I look over Victor’s shoulder at Nora again.
“So then this has to do with Claire,” I say and Victor looks somewhat surprised. And proud. He smiles and I go on. “Other than Solis, Claire is the only other connection.” I don’t even know why I’m saying this, or how any of it makes sense, but I feel it in my gut to be true.
“I think you’re onto something,” Victor says, still smiling.
I think he already came to this conclusion himself before I did, but he doesn’t want to ruin my ‘moment’. I let it slide this time.
“So then do you by chance have a DNA sample on Claire?”
“No,” he answers quickly. “Claire wasn’t a hit or an assignment of mine so I had no reason to keep records on her.”
“But Niklas did?”
“He retrieved samples from Claire, and he turned them over t
o The Order, but did not keep private records as I did. When he left The Order, all of the information he obtained as an operative, he left behind.”
“So then that leaves us at a dead end,” I say.
“There are no dead ends,” he says. “There is always a trail; sometimes they are just harder to find.”
I think about Niklas and Claire again, and all of the things Nora and even Niklas have said to me. After a moment I work up the courage to say, “Do you think that…your love for me is a weakness, Victor? Do you ever worry that your feelings for me could get in the way of what you do?” I don’t want to know the answer, but I need to.
Victor fits his hands about my elbows, brushing his thumbs against my skin. He looks into my eyes with a soft, longing look of study.
“If it ever did, I would deal with it.”
At first, I’m happy with his answer, until my paranoid mind starts running away with me again.

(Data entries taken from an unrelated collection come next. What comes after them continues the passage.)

(** The result and what was stored in the buffer. *)
Definition agent_svc_read (path : list Z) (len : Z) : prog (Z * list Z) :=
  let* reqid := next_id svc_read_seq set_svc_read_seq set_svc_read_pending_id in
  match read_req reqid path with
  | None => give (-1, [])
  | Some req =>
      let* rc := agent_send_msg STORAGE_AGENT_ID MSG_FS_READ req in
      if negb (rc =? 0) then give (-1, [])
      else
        let* body := await_reply MSG_FS_RSP svc_parse_rsp_id svc_read_pending_id in
        match body with None => give (-1, []) | Some body => store_body body len end
  end.

(** The path stops where the data would no longer fit. *)
Definition write_req (reqid : Z) (path data : list Z) (len : Z) : option (list Z) :=
  match svc_append_int (str "W") MSG_PAYLOAD_SIZE reqid with
  | None => None
  | Some req =>
      if MSG_PAYLOAD_SIZE - len - 3 <=? zlen req then None
      else
        let req := req ++ str "|" in
        let req := req ++ take (Z.to_nat (MSG_PAYLOAD_SIZE - len - 2 - zlen req)) path in
        if MSG_PAYLOAD_SIZE - len - 2 <=? zlen req then None
        else
          let req := req ++ str "|" in
          Some (req ++ take (Z.to_nat (Z.min len (MSG_PAYLOAD_SIZE - 1 - zlen req))) data)
  end.

Definition agent_svc_write (path data : list Z) (len : Z) : prog Z :=
  let* reqid := next_id svc_write_seq set_svc_write_seq set_svc_write_pending_id in
  match write_req reqid path data len with
  | None => give (-1)
  | Some req =>
      let* rc := agent_send_msg STORAGE_AGENT_ID MSG_FS_WRITE req in
      if negb (rc =? 0) then give (-1)
      else
        let* body := await_reply MSG_FS_RSP svc_parse_rsp_id svc_write_pending_id in
        give (match body with None => -1 | Some _ => len end)
  end.

(** A reply with the letter of its service. *)
Definition parse_rsp (letter : Z) (payload : list Z) (expect_id : Z) : bool * nat :=
  if negb (cget payload 0 =? letter) then (false, 0%nat)
  else match parse_tagged payload with
       | None => (false, 0%nat)
       | Some (id, body) => (id =? expect_id, (length payload - length body)%nat)
       end.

“You’d deal with it how?” I ask with a nervous tenor in my voice and a look of uncertainty in my eyes.
He sighs and then presses his lips to my forehead.

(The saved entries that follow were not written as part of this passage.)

Definition kmain_v063_riscv : image :=
  [Init SmpBoot; Init BootBanner; Init TrapInit; Init MemInit; Init VmInit; Init RamfsInit; Init GpuInit; Init InputInit; Init NetstackInit;
   Init TenantInit; Init AuditInit; Init NamespaceInit; Init QuotaInit; Init FleetInit; Init PolicyInit; Init RemoteInit; Init MeshInit;
   Init ToolInit; Init AgentInit; SetId ROUTER_AGENT_ID ROUTER_AGENT_ID;
   StartService ROUTER_AGENT_ID "router_agent_main" "model-router" [CAP_LOG; CAP_SVC_LLM; CAP_LLM; CAP_SEND; CAP_RECV];
   SetId DISPLAY_AGENT_ID DISPLAY_AGENT_ID;
   StartService DISPLAY_AGENT_ID "display_agent_main" "display" [CAP_LOG; CAP_SVC_DISPLAY; CAP_DISPLAY; CAP_SEND; CAP_RECV];
   SetId INPUT_AGENT_ID INPUT_AGENT_ID;
   StartService INPUT_AGENT_ID "input_agent_main" "input" [CAP_LOG; CAP_SVC_INPUT; CAP_INPUT; CAP_SEND; CAP_RECV];
   SetId CONSOLE_AGENT_ID CONSOLE_AGENT_ID;
   StartService CONSOLE_AGENT_ID "console_agent_main" "console" [CAP_LOG; CAP_SVC_CONSOLE; CAP_SEND; CAP_RECV]; SetId 1 1;
   StartKernel 1 "init_v063_agent"; SetCaps 1 [CAP_LOG; CAP_MATH; CAP_SPAWN; CAP_SEND; CAP_RECV; CAP_FS; CAP_TIME; CAP_GPIO]; RunFirst 1].

Definition kmain_v063_x86 : image :=
  [Init SmpBoot; Init BootBanner; Init TrapInit; Init MemInit; Init VmInit; Init RamfsInit; Init GpuInit; Init InputInit; Init NetstackInit;
   Init TenantInit; Init AuditInit; Init NamespaceInit; Init QuotaInit; Init FleetInit; Init PolicyInit; Init RemoteInit; Init MeshInit;
   Init ToolInit; Init AgentInit; SetId DISPLAY_AGENT_ID DISPLAY_AGENT_ID;
   StartService DISPLAY_AGENT_ID "display_agent_main" "display" [CAP_LOG; CAP_SVC_DISPLAY; CAP_DISPLAY; CAP_SEND; CAP_RECV];
   SetId INPUT_AGENT_ID INPUT_AGENT_ID;
   StartService INPUT_AGENT_ID "input_agent_main" "input" [CAP_LOG; CAP_SVC_INPUT; CAP_INPUT; CAP_SEND; CAP_RECV];
   SetId CONSOLE_AGENT_ID CONSOLE_AGENT_ID;
   StartService CONSOLE_AGENT_ID "console_agent_main" "console" [CAP_LOG; CAP_SVC_CONSOLE; CAP_SEND; CAP_RECV]; SetId 1 1;
   StartKernel 1 "init_v063_agent"; SetCaps 1 [CAP_LOG; CAP_MATH; CAP_SPAWN; CAP_SEND; CAP_RECV; CAP_FS; CAP_TIME; CAP_GPIO]; RunFirst 1].

Definition kmain_v064_riscv : image :=
  [Init SmpBoot; Init BootBanner; Init TrapInit; Init MemInit; Init VmInit; Init RamfsInit; Init GpuInit; Init InputInit; Init NetstackInit;
   Init TenantInit; Init AuditInit; Init NamespaceInit; Init QuotaInit; Init FleetInit; Init PolicyInit; Init RemoteInit; Init MeshInit;
   Init ToolInit; Init AgentInit; SetId ROUTER_AGENT_ID ROUTER_AGENT_ID;
   StartService ROUTER_AGENT_ID "router_agent_main" "model-router" [CAP_LOG; CAP_SVC_LLM; CAP_LLM; CAP_SEND; CAP_RECV];
   SetId DISPLAY_AGENT_ID DISPLAY_AGENT_ID;
   StartService DISPLAY_AGENT_ID "display_agent_main" "display" [CAP_LOG; CAP_SVC_DISPLAY; CAP_DISPLAY; CAP_SEND; CAP_RECV];
   SetId INPUT_AGENT_ID INPUT_AGENT_ID;
   StartService INPUT_AGENT_ID "input_agent_main" "input" [CAP_LOG; CAP_SVC_INPUT; CAP_INPUT; CAP_SEND; CAP_RECV];
   SetId CONSOLE_AGENT_ID CONSOLE_AGENT_ID;
   StartService CONSOLE_AGENT_ID "console_agent_main" "console" [CAP_LOG; CAP_SVC_CONSOLE; CAP_SEND; CAP_RECV]; SetId 1 1;
   StartKernel 1 "init_v064_agent"; SetCaps 1 [CAP_LOG; CAP_MATH; CAP_SPAWN; CAP_SEND; CAP_RECV; CAP_FS; CAP_TIME; CAP_GPIO]; RunFirst 1].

“Izabel,” he says softly, “yesterday I knew what you were going to say but didn’t. When you were talking about how I couldn’t become someone I’m not simply because I’ve developed feelings for you.”

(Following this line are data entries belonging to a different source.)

Lemma serve_idle : observe (serve_loop name handle tt) = idle loop_ks.
Proof. reflexivity. Qed.

Lemma loop_idles : idles (F:=F) sv loop_ks.
Proof.
  intros m f. apply (upto_bind sv _ _ f SysRecv _ f). apply (upto_bind sv _ _ f SysRecv _ f). by apply recv_again.
Qed.

(** A handler that ends with one message makes one answer. *)
Lemma serve_answers f m rtype reply k f1 :
  mtype m ≠ MSG_PIPELINE_DONE → mtype m ≠ EAGAIN → sendable rtype reply →
  upto sv (handle m tt) f (SysSend cl rtype reply) k f1 → (∀ x, exec sv (k x) f1 tt f1) →
  answers cl sv loop_ks f m rtype reply f1.
Proof.
  intros Hm Hagain Hok Hu Hk. split; [done|].
  exists (λ x, ITree.bind (ITree.bind (k x) (λ s, give (inl s)))
                 (λ lr, match lr with inl l => Tau (serve_loop name handle l) | inr r => give r end)).
  split.
  - apply upto_bind. eapply upto_after; [by apply recv_done|]. cbn. test_false (mtype m =? MSG_PIPELINE_DONE). by apply upto_bind.
  - intros x. eapply steps_trans; [apply exec_comes; eapply exec_bind; [apply Hk|apply exec_give]|]. by apply steps_once.
Qed.

(** The end of a handler: a reply. *)
Lemma upto_reply type text f :
  cstr_ok text → ∃ k, upto sv (agent_send_msg cl type text ;* give tt) f (SysSend cl type text) k f ∧ ∀ x, exec sv (k x) f tt f.
Proof.
  intros Ht. exists (λ x, ITree.bind (give x) (λ _, give tt)). split.
  - unfold agent_send_msg. rewrite text_of_cstr by done. apply steps_refl.
  - intros x. eapply exec_bind; apply exec_give.
Qed.

Lemma exec_tool tool args f r f1 : tool_call sv tool args f = (r, f1) → exec sv (call (SysTool tool args)) f r f1.
Proof. intros E. apply exec_call. cbn. by rewrite E. Qed.

Lemma exec_log s f : exec sv (agent_log_str s) f tt f.
Proof. by apply exec_call. Qed.

Lemma exec_log_chars l f : exec sv (log_chars l) f tt f.
Proof. induction l as [|c l IH]; [apply exec_give|]. eapply exec_bind; [apply exec_log|done]. Qed.

Lemma exec_log_int n f : exec sv (agent_log_int n) f tt f.
Proof.
  unfold agent_log_int. eapply exec_bind; [destruct (n <? 0); [apply exec_log|apply exec_give]|].
  cbn. destruct (_ =? 0); [apply exec_log|apply exec_log_chars].
Qed.

End server.

Lemma sendable_rsp type letter id body :
  type ≠ MSG_STEER → 0 < letter < 256 → 0 ≤ id < 2147483648 → cstr_ok body → sendable type (format_rsp letter id body).
Proof. intros Ht Hl Hi Hb. destruct (format_rsp_ok letter id body Hl Hi Hb) as [_ Hz]. split; [done|]. split; [|done]. by rewrite format_rsp_id by lia. Qed.

(** ** Storage *)

(** The file tools of the agent [sv]: reading gives the beginning of a file, writing
    overlays it.  [ft_ok n f p]: the agent may use the path [p] for [n] more calls. *)
Class FileTools (F : Type) `{Tools F} (sv : Z) := {
  ft_get : F → list Z → option (list Z);
  ft_ok : nat → F → list Z → Prop;
  ft_read : ∀ k f p n, ft_ok (S k) f p → 0 < n ≤ 512 → ∃ f',
    tool_call sv TOOL_READ [TStr p; TBuf n; TInt n] f
    = (match ft_get f p with None => (ENOENT, []) | Some c => (Z.min n (zlen c), take (Z.to_nat n) c) end, f')
    ∧ ft_ok k f' p ∧ ft_get f' p = ft_get f p;
  ft_write : ∀ k f p d, ft_ok (S k) f p → bytes_ok d → 0 < zlen d ≤ 511 → ∃ f',
    tool_call sv TOOL_WRITE [TStr p; TBytes d; TInt (zlen d)] f = ((zlen d, []), f') ∧ ft_ok k f' p
    ∧ ft_get f' p = Some (d ++ drop (length d) (default [] (ft_get f p)))
}.

Section storage.
Context {F : Type} `{Tools F} (cl sv : Z) `{!FileTools F sv}.
Abbreviation ks := (loop_ks (str "storage") storage.storage_handle).
Implicit Types f : F.

(** What a reader gets of a file: 199 bytes at most, up to the first NUL. *)
Definition file_text (c : list Z) : list Z := text_of (take 199 c).

(** The body of the reply to a read. *)
Definition read_body f (path : list Z) : list Z :=
  match ft_get f path with None => str "err:read" | Some c => file_text c end.

Lemma storage_read_answers n f id path :
  id_ok id → cstr_ok path → zlen path ≤ 63 → ft_ok (S n) f path → cstr_ok (read_body f path) →
  ∃ f', answers cl sv ks f (user_msg cl MSG_FS_READ (chr "R" :: dec id ++ chr "|" :: path)) MSG_FS_RSP
          (format_rsp (chr "R") id (read_body f path)) f'
    ∧ ft_ok n f' path ∧ ft_get f' path = ft_get f path.
Proof.
  intros Hi Hp Hl Hok Ht. unfold id_ok in Hi. pose proof (zlen_dec_id id ltac:(lia)).
  assert (text_ok (chr "R" :: dec id ++ chr "|" :: path)) as Htext.
  { split; [constructor; [done|apply cstr_ok_app; [apply dec_cstr|by constructor]]|].
    rewrite zlen_cons, zlen_app, zlen_cons. unfold MSG_PAYLOAD_SIZE. lia. }
  destruct (ft_read n f path 199 Hok ltac:(lia)) as (f' & Et & Hf'). exists f'. split; [|done].
  destruct (upto_reply cl sv MSG_FS_RSP (format_rsp (chr "R") id (read_body f path)) f') as (k & Hk1 & Hk2).
  { by apply format_rsp_ok; [done|lia|]. }
  apply (serve_answers cl sv _ _ _ _ _ _ k); [done|done|by apply sendable_rsp; [done|done|lia|]| |done].
  unfold storage.storage_handle. cbn [mtype user_msg sender_id]. rewrite Z.eqb_refl, request_text_user by done.
  unfold storage.handle_read. rewrite numbered_text by (lia || by left). rewrite take_ge by (unfold zlen in *; lia).
  eapply upto_after; [apply exec_tool, Et|].
  unfold storage.storage_reply, storage.format_fs_rsp, read_body in *. test_false (id <=? 0).
  destruct (ft_get f path) as [c|]; cbn beta iota; [|done]. pose proof (zlen_nonneg c).
  test_false (Z.min 199 (zlen c) <? 0). test_false (200 <=? Z.min 199 (zlen c)).
  replace (text_of (take (Z.to_nat (Z.min 199 (zlen c))) (take (Z.to_nat 199) c))) with (file_text c); [done|].
  unfold file_text. f_equal. rewrite take_take. unfold zlen.
  destruct (decide (length c ≤ 199)%nat); [rewrite !take_ge by lia; done|f_equal; lia].
Qed.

I look away from his eyes, but he brings both hands up and holds my face within them, reclaiming my gaze.
“I would never kill you,” he says with determination and sincerity. “I know my brother has probably filled your head with nonsense—he wouldn’t be Niklas if he didn’t try to hit you where it hurts the most—and I’ve known for a while that you still have concerns, but I could never hurt you”—his fingers put pressure on my cheeks—“I don’t expect you to simply believe me, just like that, and never think about it again, because you’re not naïve. You’ve been through too much to put your full trust in someone so fully and so easily—not even me—and I accept that. But look into my eyes, Izabel”—his hands squeeze my cheeks gently—“look into my eyes and tell me that you don’t see a man who would do anything for you. Tell me, with that uncanny ability you have to read others, that you don’t see a man who is in love with you, who would kill for you…and a man who would die for you.”